Gerontius

Home > Other > Gerontius > Page 18
Gerontius Page 18

by James Hamilton-Paterson


  The hand holding the propelling-pencil made a few meaningless marks in the margin of the notebook while the eyes remained fixed on the sea. What had it been for? Again and again this stupid question. On his side there had been the power of his intentions. For several years such clarity of vision, such unerring setting down that it was his proud and very nearly truthful boast that he never needed to alter a note when he first heard an orchestra play what he had written. And on the other side had come immense acclaim, and not by any means principally from England. It was the Germans who had first recognised him: men like Hans Richter and Richard Strauss who first used the unqualified word ‘genius’. At long last Henry Purcell had found a successor; England’s musical renaissance had arrived …

  For some years the accolades had grown, from people whistling in the street to the King knighting him and going to the Races with him. Nor had it taken long, either. In 1899, the year of the first unequivocal masterpiece, Enigma, ten of his compositions were played at Queen Victoria’s command in the private chapel at Windsor. Within five years he was Sir Edward Elgar, within thirteen he had completed practically all his important works. In that brief span he had walked with kings and had been cheered by crowds, but more to the point had been praised and befriended by fellow-artists and composers from all over the world. He was discreetly mobbed and indiscreetly swooned over. Distinguished people he had never met wrote him expressions of their deepest gratitude. He was everywhere made much of. The only thing he was not given much of was money; but between them his closest friends patched and hired him through a succession of suits marking his honours, and Alice moved him through a series of ever grander houses. This went on until even the lack of money had seemed unimportant beside the lack of silence.

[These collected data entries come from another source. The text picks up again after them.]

(* ===== verification/Mirror.v ===== *)
(** * The mirror, from one disk to the other side

    The components composed: the agent's snapshot of its disk, cut into frames,
    received by the client's reader and loaded by [fetch_snapshot], makes the
    client's tree a mirror of that disk. *)

From S2P Require Import Prelude Types KeyMap HashUtil FlatMap Wire Messages Path Unicode StringPool MetadataTree Forest TreeSpec TreeRefine.
From S2P Require Import Ignore Coalescer ReadCache FileSystem Resolve Scanner ScanProps Server Requests Client.

(** What the ignore rules of an agent skip. *)
Definition cfg_skip (cfg : Config) : bytes → bool → bool :=
  if bool_decide (patterns_ (cfg_ignore cfg) = []) then λ _ _, false else ignored (cfg_ignore cfg).
Definition cfg_device `{FileSystem F} (cfg : Config) (fs : F) : option Z := root_device fs (cfg_root cfg) (cfg_one_fs cfg).

(** The disk an agent serves, as the map its mirrors should show. *)
Definition serves `{FileSystem F} (cfg : Config) (fs : F) (m : pathmap) : Prop :=
  shows_disk fs (cfg_root cfg) (cfg_skip cfg) (cfg_device cfg fs) m.

(** The root is a directory with a finite number of entries, small enough for
    the client's limits, with attributes in the ranges of their types. *)
Record servable `{FileSystem F} (cfg : Config) (fs : F) (E : list (list bytes)) : Prop := {
  sb_disk : surveyed fs (cfg_root cfg) (cfg_skip cfg) (cfg_device cfg fs) E;
  sb_root : fs_is_directory fs (cfg_root cfg) = true;
  sb_fuel : (S (length E) < cfg_fuel cfg)%nat;
  sb_count : zlen E <= kMaxSnapshotEntries;
  sb_attrs : ∀ q a, found fs (cfg_root cfg) (cfg_skip cfg) (cfg_device cfg fs) q a → attr_ok a
}.

(** Sends that all succeeded left nothing out. *)
Lemma send_frames_ok os : ∀ ios outs, send_frames ios os = (outs, Ok ()) → outs = os.
Proof.
  induction os as [|o os IH]; intros ios outs; cbn [send_frames]; [by intros [= <-]|].
  destruct ios as [|io ios]; unfold send_frame; (destruct (_ >? _); [done|]).
  - specialize (IH []). destruct (send_frames [] os) as [outs' r]. intros [= <- ->]. by rewrite (IH outs' eq_refl).
  - destruct io as [u|e]; [|done]. specialize (IH ios). destruct (send_frames ios os) as [outs' r]. intros [= <- ->]. by rewrite (IH outs' eq_refl).
Qed.

Section mirror.
Context {F : Type} `{FileSystem F} {M : Type} `{KeyMap M}.

(** What the agent sends for a snapshot request. *)
Lemma send_snapshot_spec cfg (fs : F) E io gen id outs : servable cfg fs E → send_snapshot cfg fs io gen id = (outs, Ok ()) →
  ∃ es, outs = snapshot_frames id gen (cfg_chunk cfg) [] 0 es ∧ Forall entry_ok es ∧ zlen es <= zlen E
    ∧ Forall (λ e, zlen (se_name e) < 2 ^ 30 ∧ 0 <= se_parent e) es ∧ (s_load es).2 = Ok () ∧ serves cfg fs (s_load es).1.
Proof.
  intros [S1 S2 S3 S4 S5]. assert (kMaxSnapshotEntries < 2 ^ 30) as Hcap by done.
  destruct (scan_surveyed (cfg_fuel cfg) fs (cfg_root cfg) (cfg_skip cfg) (cfg_one_fs cfg) E S1) as (w & Ew & _ & (_ & _ & Hpar) & Hz & He & Hr & Hm); [lia|done..|].
  unfold send_snapshot. fold (cfg_skip cfg). rewrite Ew. intros ->%send_frames_ok. exists (w_out w). rewrite Forall_forall in He. split_and!; try done.
  - apply Forall_forall. intros e Hin. destruct (He e Hin) as (Hn & _ & q & Hq). apply list_elem_of_lookup_1 in Hin as [k Hk]. pose proof (Hpar k e Hk). apply lookup_lt_Some in Hk.
    unfold entry_ok, u32_ok, str_ok, u64_ok. split_and!; [lia|unfold zlen in *; lia|by eapply S5|apply zlen_nonneg|lia].
  - apply Forall_forall. intros e Hin. by destruct (He e Hin) as (? & ? & _).
Qed.

(** C4: a snapshot makes the client's tree a mirror of the agent's disk.  The
    frames the agent sends for a snapshot request, when their sends succeed and
    they are within the client's limit on bytes, complete the client's request;
    loading the reply succeeds, whatever the tree held before, and then every
    path shows exactly what is on the disk: nothing is missing, nothing is left
    over from before, and what the agent ignores stays away. *)
Theorem fetch_mirrors_disk cfg (fs : F) E io gen id outs c (cl : Client M) F0 m0 :
  servable cfg fs E → u64_ok gen → send_snapshot cfg fs io gen id = (outs, Ok ()) → frames_bytes outs <= kMaxSnapshotBytes →
  id ∈ pending_ c → objs c !! id = Some (pending_new true) → stands (tree_ cl) F0 m0 →
  ∃ p m, objs (conn_run c (frame_event <$> outs)) !! id = Some p ∧ p_done p = true ∧ serves cfg fs m
    ∧ let '(cl', r) := fetch_finish (fetch_begin cl) (Ok p) in
      r = Ok () ∧ (∀ path, observe (tree_ cl') path = s_observe m path) ∧ live_ (tree_ cl') = Z.of_nat (size m).
Proof.
  intros Hs Hgen Hsend Hbytes Hp Ho Hst. destruct (send_snapshot_spec cfg fs E io gen id outs Hs Hsend) as (es & -> & Hok & Hz & Hshort & Hr & Hm).
  assert (kMaxSnapshotEntries < 2 ^ 30) as Hcap by done. pose proof (sb_count _ _ _ Hs).
  destruct (snapshot_frames_received gen (cfg_chunk cfg) id es [] [] 0 (pending_new true) c) as (p & Hobj & _ & Hd & Hsok & Hty & Hg & Hes); try done.
  { change (0 + 0 + zlen es <= kMaxSnapshotEntries). lia. }
  exists p, (s_load es).1. split_and!; [done..|]. unfold fetch_finish, expect. rewrite bool_decide_eq_true_2 by done. rewrite Hsok. cbn [negb fetch_begin with_recording tree_ snapshot_replay_ snapshot_replay_overflow_].
  cbn [app] in Hes. rewrite Hes. destruct (load_sim (tree_ cl) F0 m0 es 0 Hst) as (F' & Hst' & _ & Hr'); [done|lia|done|].
  destruct (load_snapshot (tree_ cl) es) as [t r]. cbn [fst snd] in *. rewrite Hr in Hr'. subst r. cbn [replay foldl].
  destruct (snapshot_replay_overflow_ cl); (split_and!; [done|intros; by eapply observe_spec|by eapply live_spec]).
Qed.
End mirror.

(** ** An agent that ignores a directory *)

Definition demo_agent : Config := mkConfig (str "/r") false (str "t") true (str "a") 10 true (parse (str "d/")) 10.

Lemma demo_found_attrs : ∀ q a, found mem_demo (cfg_root demo_agent) (cfg_skip demo_agent) (cfg_device demo_agent mem_demo) q a → attr_ok a.
Proof.
  intros q a (p & d & Hp & s & Hin & -> & He). assert (surveyed mem_demo (str "/r") (cfg_skip demo_agent) (cfg_device demo_agent mem_demo) demo_places) as [_ Hf _] by (apply survey_ok_surveyed; vm_compute; reflexivity).
  assert (p ++ [s] ∈ demo_places) as Hq by (eapply Hf; exists p, d; split; [exact Hp|]; exists s; by split_and!).
  assert (Forall (λ q, match entry_at mem_demo (str "/r") (cfg_skip demo_agent) (cfg_device demo_agent mem_demo) q with Some (a, _) => attr_ok a | None => True end) demo_places) as Hall.
  { repeat constructor; vm_compute; repeat split; intros; discriminate. }
  rewrite Forall_forall in Hall. specialize (Hall _ Hq). cbv beta in Hall. change (cfg_root demo_agent) with (str "/r") in He. rewrite He in Hall. exact Hall.
Qed.

Lemma demo_servable : servable demo_agent mem_demo demo_places.
Proof.
  split.
  - apply survey_ok_surveyed. vm_compute. reflexivity.
  - vm_compute. reflexivity.
  - vm_compute. lia.
  - vm_compute. congruence.
  - exact demo_found_attrs.
Qed.

Lemma fetch_mirrors_disk_witness :
  let outs := (send_snapshot demo_agent mem_demo [] 5 1).1 in
  length outs = 3%nat ∧ ∃ p m, objs (conn_run (conn_run conn_new [EvBegin true; EvRegister 1]) (frame_event <$> outs)) !! 1 = Some p
    ∧ serves demo_agent mem_demo m
    ∧ ∀ path, observe (tree_ (fetch_finish (fetch_begin (client_new (M := U64Map) Exact)) (Ok p)).1) path = s_observe m path.
Proof.
  cbv zeta. split; [vm_compute; reflexivity|].
  destruct (fetch_mirrors_disk demo_agent mem_demo demo_places [] 5 1 (send_snapshot demo_agent mem_demo [] 5 1).1
    (conn_run conn_new [EvBegin true; EvRegister 1]) (client_new (M := U64Map) Exact) f_root s_new) as (p & m & Hp & _ & Hm & Hr).
  - exact demo_servable.
  - vm_compute. intuition congruence.
  - vm_compute. reflexivity.
  - vm_compute. congruence.
  - apply (bool_decide_unpack _). vm_compute. exact I.
  - vm_compute. reflexivity.
  - apply new_stands.
  - exists p, m. split; [exact Hp|]. split; [exact Hm|]. destruct (fetch_finish _ _) as [cl' r]. apply Hr.
Defined.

  But what nature of a triumph had it been which led to this: an ageing man in a deck-chair four thousand miles from home in a desolate waste of sea-water, almost-empty notebook on his knees, a single rented berth down below? Baffling that it all could have drained away and left such nothingness. The glory had been real, the love and affection in his life quite genuine. What he had written he had written whether they played it or not and whether those who had once thought it worthy to stand beside Beethoven had given way to those who now cried ‘Pompenstance!’ and derided what they called Edwardianism.

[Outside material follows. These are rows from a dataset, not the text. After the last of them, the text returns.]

(** A path starts and ends inside a name. *)
Lemma join_ends q : q ≠ [] → named q = true → (∃ c s, join q = c :: s ∧ c ≠ c_slash) ∧ (∃ c s, join q = s ++ [c] ∧ c ≠ c_slash).
Proof.
  intros Hq Hn%named_ok. assert (∀ s, comp_ok s → s ≠ [] ∧ Forall (λ c, c ≠ c_slash) s) as Hok.
  { intros s [Hs Hc]. split; [by apply skipped_nil|]. eapply Forall_impl; [exact Hc|]. by intros c Hb ->. }
  split.
  - destruct q as [|s q]; [done|]. apply Forall_cons in Hn as [[Hs Hc]%Hok _]. destruct s as [|c s]; [done|]. apply Forall_cons in Hc as [Hc _]. exists c. destruct q; eauto.
  - destruct q as [|s q _] using rev_ind; [done|]. apply Forall_app in Hn as [_ [[Hs Hc]%Hok _]%Forall_cons]. destruct s as [|c s _] using rev_ind; [done|]. apply Forall_app in Hc as [_ [Hc _]%Forall_cons]. exists c.
    destruct (decide (q = [])) as [->|Hq']; [by exists s|]. rewrite join_snoc by done. exists (join q ++ c_slash :: s). by rewrite <- app_assoc.
Qed.

Lemma above_snoc p q s : above p (q ++ [s]) ↔ p `prefix_of` q.
Proof.
  split.
  - intros [[r Hr] Hne]. destruct r as [|x r _] using rev_ind; [by rewrite app_nil_r in Hr|]. rewrite app_assoc in Hr. apply app_inj_tail in Hr as [-> ->]. by eexists.
  - intros [r ->]. split; [exists (r ++ [s]); by rewrite app_assoc|]. intros E. apply (f_equal length) in E. rewrite !length_app in E. cbn in E. lia.
Qed.

(** ** Creating what is missing above a path *)

Definition dir_at (m : pathmap) (q : list bytes) : Prop := ∃ d, m !! q = Some d ∧ s_dir d = true.
Definition no_file_at (m : pathmap) (q : list bytes) : Prop := ∀ d, m !! q = Some d → s_dir d = true.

  But the ones who thus dismissed his music, was not their injustice exceeded only by their ignorance? For his marches had merely been the bread-and-butter music of their day, and their day was not even his own. Strange indeed how the first dozen years of the century were now almost wilfully mis-remembered. Even those who should recall them perfectly well looked back as to a lost antediluvian land of innocence and plenty. Another of the war’s abominable mischiefs. Not only had it ruined the world after it but it had falsified the one before.

  Very slowly his hand wrote the figures ‘44’ in the margin of the notebook. ‘I was forty-four when the Queen died,’ he told the ocean inaudibly. ‘I’m not an Edwardian.’ And because he had worked as he did there was a sense in which he had already written his life’s work before the century ever turned. The ideas had come in their profusion in boyhood, in the Seventies and Eighties and Nineties, filling notebook after notebook with jottings, fragments and themes. It was only when he turned them into finished works that the praise had come, but by then the original inspirations had often been in his mind for twenty years. He was a Victorian in heart, spirit, essence.

  The passion of this internal monologue must have remained undimmed for some hours. At dinner, in response to an unwitting ‘Ah, those were the days, eh?’ from Captain Maddrell apropos the prewar popularity of Booth’s South America run, Edward replied with a churlish ‘Oh no they weren’t.’

  ‘I only meant, Sir Edward …’

  ‘In no sense were they “the days”. I sometimes think people must be suffering from collective amnesia, or whatever it is these alienists call it. Does nobody here remember that feeling of being on a butter-slide?’ He glared belligerently around the table.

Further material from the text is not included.